Referrals are subject to the evaluation of the triaging clinician. If you believe your patient necessitates specialist assessment but may not meet the provided criteria, feel free to connect with the specialist team to discuss your concerns.

Clinical resources

Consumer resources

Reason for request

  • to establish a diagnosis
  • for treatment or intervention
  • for advice and management
  • for specialist to take over management
  • for a specified test/investigation the General Practitioner cannot order
  • for other reason (e.g. rapidly accelerating disease progression)
  • transfer of care from another tertiary service
  • clinical judgement indicates a referral for specialist review is necessary.

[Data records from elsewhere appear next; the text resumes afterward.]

(** A server that honours the range request but whose connection breaks
    after two more bytes. *)
Definition env_breaks : Env :=
  {| http_head := λ _, inr (a_response 200 (Some "10") [] None);
     http_get := λ _ _,
       inr (a_response 206 (Some "5") [ascii_bytes "56"]
              (Some (ChunkedEncodingError "Connection broken")));
     open_error := λ _ _, None;
     write_error := λ _ _ _, None |}.

(** A server that ignores the [Range] header, answers 200 and whose
    connection breaks before the first byte of the body. *)
Definition env_restarts_and_breaks : Env :=
  {| http_head := λ _, inr (a_response 200 (Some "10") [] None);
     http_get := λ _ _,
       inr (a_response 200 (Some "10") []
              (Some (ChunkedEncodingError "Connection broken")));
     open_error := λ _ _, None;
     write_error := λ _ _ _, None |}.

(** A server in order and a destination that may not be opened. *)
Definition env_denied : Env :=
  {| http_head := λ _, inr (a_response 200 (Some "10") [] None);
     http_get := λ _ _,
       inr (a_response 200 (Some "10")
              [ascii_bytes "01234"; ascii_bytes "56789"] None);
     open_error := λ _ _, Some (OSError EACCES);
     write_error := λ _ _ _, None |}.

(** A server that answers the probe and is unreachable afterwards. *)
Definition env_offline : Env :=
  {| http_head := λ _, inr (a_response 200 (Some "10") [] None);
     http_get := λ _ _, inl (ConnectionError "Network is unreachable");
     open_error := λ _ _, None;
     write_error := λ _ _ _, None |}.

(** A server that declares no size and honours the [Range] header. *)
Definition env_no_length_ranges : Env :=
  {| http_head := λ _, inr (a_response 200 None [] None);
     http_get := λ _ _, inr (a_response 206 None [ascii_bytes "56789"] None);
     open_error := λ _ _, None;
     write_error := λ _ _ _, None |}.

(** A server that has the size but answers the GET with 404. *)
Definition env_not_found : Env :=
  {| http_head := λ _, inr (a_response 200 (Some "10") [] None);
     http_get := λ _ _, inr (a_response 404 None [] None);
     open_error := λ _ _, None;
     write_error := λ _ _ _, None |}.

(** A server in order and a disk with no room left. *)
Definition env_disk_full : Env :=
  {| http_head := λ _, inr (a_response 200 (Some "10") [] None);
     http_get := λ _ _,
       inr (a_response 206 (Some "5")
              [ascii_bytes "56"; []; ascii_bytes "789"] None);
     open_error := λ _ _, None;
     write_error := λ _ _ _, Some (OSError ENOSPC) |}.

(** A server that serves the last three bytes to a request resuming at
    offset 7 and nothing else. *)
Definition env_from_7 : Env :=
  {| http_head := λ _, inr (a_response 200 (Some "10") [] None);
     http_get := λ _ hdrs,
       if bool_decide (hdrs = range_from 7)
       then inr (a_response 206 (Some "3") [ascii_bytes "789"] None)
       else inl (ConnectionError "unexpected request");
     open_error := λ _ _, None;
     write_error := λ _ _ _, None |}.

(** A server that cannot be reached at all. *)
Definition env_head_down : Env :=
  {| http_head := λ _, inl (ConnectionError "Network is unreachable");
     http_get := λ _ _, inl (ConnectionError "Network is unreachable");
     open_error := λ _ _, None;
     write_error := λ _ _ _, None |}.

(** A server whose [content-length] header is no number. *)
Definition env_bad_length : Env :=
  {| http_head := λ _, inr (a_response 200 (Some "ten") [] None);
     http_get := λ _ _,
       inr (a_response 200 (Some "ten")
              [ascii_bytes "01234"; ascii_bytes "56789"] None);
     open_error := λ _ _, None;
     write_error := λ _ _ _, None |}.

(** A server that honours the range request, and a disk that takes two
    more bytes and is full then. *)
Definition env_disk_fills : Env :=
  {| http_head := λ _, inr (a_response 200 (Some "10") [] None);
     http_get := λ _ _,
       inr (a_response 206 (Some "5")
              [ascii_bytes "56"; []; ascii_bytes "789"] None);
     open_error := λ _ _, None;
     write_error := λ _ content _,
       if (7 <=? len content) then Some (OSError ENOSPC) else None |}.

(** A file system with the partial download and a file beside it. *)
Definition fs_with_neighbour : gmap path bytes :=
  {["data.bin" := ascii_bytes "01234"; "notes.txt" := ascii_bytes "keep"]}.

(** A machine whose directories can be made, with paths joined by a slash
    and made absolute under [/home/user]. *)
Definition a_host (env : Env) : Host :=
  {| host_env := env;
     mkdir_error := λ _, None;
     path_join := λ p name, p +:+ "/" +:+ name;
     path_absolute := λ p, "/home/user/" +:+ p |}.

(** [--output data --verify] *)
Definition args_verify_parquet : Args :=
  {| args_format := Parquet; args_output := "data"; args_list := false;
     args_verify := true; args_all := false |}.

(** [--output data --all --verify] *)
Definition args_all_formats : Args :=
  {| args_format := Parquet; args_output := "data"; args_list := false;
     args_verify := true; args_all := true |}.

(** [--list --all --verify --output data] *)
Definition args_list_only : Args :=
  {| args_format := Parquet; args_output := "data"; args_list := true;
     args_verify := true; args_all := true |}.

(** A file system with no file. *)
Definition fs_empty : gmap path bytes := ∅.

(** A file system whose only file holds five bytes that are not a prefix of
    the remote content. *)
Definition fs_partial : gmap path bytes := {["data.bin" := ascii_bytes "abcde"]}.

(** A file system whose only file holds the first five remote bytes. *)
Definition fs_prefix : gmap path bytes := {["data.bin" := ascii_bytes "01234"]}.

(** A file system whose only file holds all ten remote bytes. *)
Definition fs_full : gmap path bytes := {["data.bin" := ascii_bytes "0123456789"]}.

(** A world with an empty file and a file of three bytes; the network plays
    no part. *)
Definition fs_two_files : gmap path bytes :=
  {["empty.bin" := []; "abc.txt" := ascii_bytes "abc"]}.

(** * Properties *)

(** ** Checks on concrete inputs *)

Example py_str_examples :
  (py_str 0, py_str 8192, py_str (-3)) = ("0", "8192", "-3").
Proof. reflexivity. Qed.

Example int_of_str_examples :
  int_of_str <$> ["10"; " 10 "; "+7"; "-5"; "007"; "1_000";
                  ""; "_1"; "1_"; "1__0"; "0x10"; "- 5"; "12a"]
  = [Some 10; Some 10; Some 7; Some (-5); Some 7; Some 1000;
     None; None; None; None; None; None; None].
Proof. reflexivity. Qed.

Example int_of_str_blanks :
  int_of_str <$> [String (ascii_of_nat 9) "10"; String (ascii_of_nat 160) "10";
                  "10" +:+ String (ascii_of_nat 133) "";
                  String (ascii_of_nat 28) "10";
                  "10" +:+ String (ascii_of_nat 29) "";
                  String (ascii_of_nat 31) "10"]
  = [Some 10; Some 10; Some 10; None; None; None].
Proof. reflexivity. Qed.

Example range_from_example :
  range_from 5 = {["Range" := "bytes=5-"]}.
Proof. reflexivity. Qed.

Example headers_get_ignores_case :
  headers_get {["content-length" := "42"]} "Content-Length" (PyInt 0)
  = PyStr "42".
Proof. reflexivity. Qed.

Example sha256_round_constants :
  take 4 SHA256.K = [0x428a2f98; 0x71374491; 0xb5c0fbcf; 0xe9b5dba5]
  ∧ last SHA256.K = Some 0xc67178f2
  ∧ SHA256.H0 = (0x6a09e667, 0xbb67ae85, 0x3c6ef372, 0xa54ff53a,
                 0x510e527f, 0x9b05688c, 0x1f83d9ab, 0x5be0cd19).
Proof. repeat split. Qed.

Patient demographic details

  • full name, including aliases
  • date of birth
  • residential and postal address
  • telephone contact number/s – home, mobile and alternative
  • Medicare number, where eligible
  • name of the parent or caregiver, if appropriate
  • preferred language and interpreter requirements
  • identifies as Aboriginal and/or Torres Strait Islander

Clinical modifiers

  • impact on employment
  • impact on education
  • impact on home
  • impact on activities of daily living
  • impact on ability to care for others
  • impact on personal frailty or safety
  • identifies as Aboriginal and/or Torres Strait Islander

Other relevant information

  • Willingness to have surgery, where surgery is a likely intervention.
  • Choice to be treated as a public or private patient.
  • Compensable status, e.g. DVA, Work Cover, Motor Vehicle Insurance, etc.
  • Relevant social history, including identifying if you feel your patient is from a vulnerable population, under guardianship/out-of-home care arrangements and/or requires a third party to receive correspondence on their behalf.
  • Triage of a specialist outpatient referral is based on clinical decision making to allocate an appropriate urgency categorisation.
  • Where appropriate and where available, the referral may be streamed to an associated public allied health and/or nursing service. Access to some specific services may include initial assessment and management by associated public allied health and/or nursing, which may either facilitate or negate the need to see the public medical specialist.
  • A change in patient circumstance (such as condition deteriorating or pregnancy) may affect the urgency categorisation and should be communicated as soon as possible.
  • All new referrals will be triaged by a consultant and appointment times scheduled according to clinical urgency.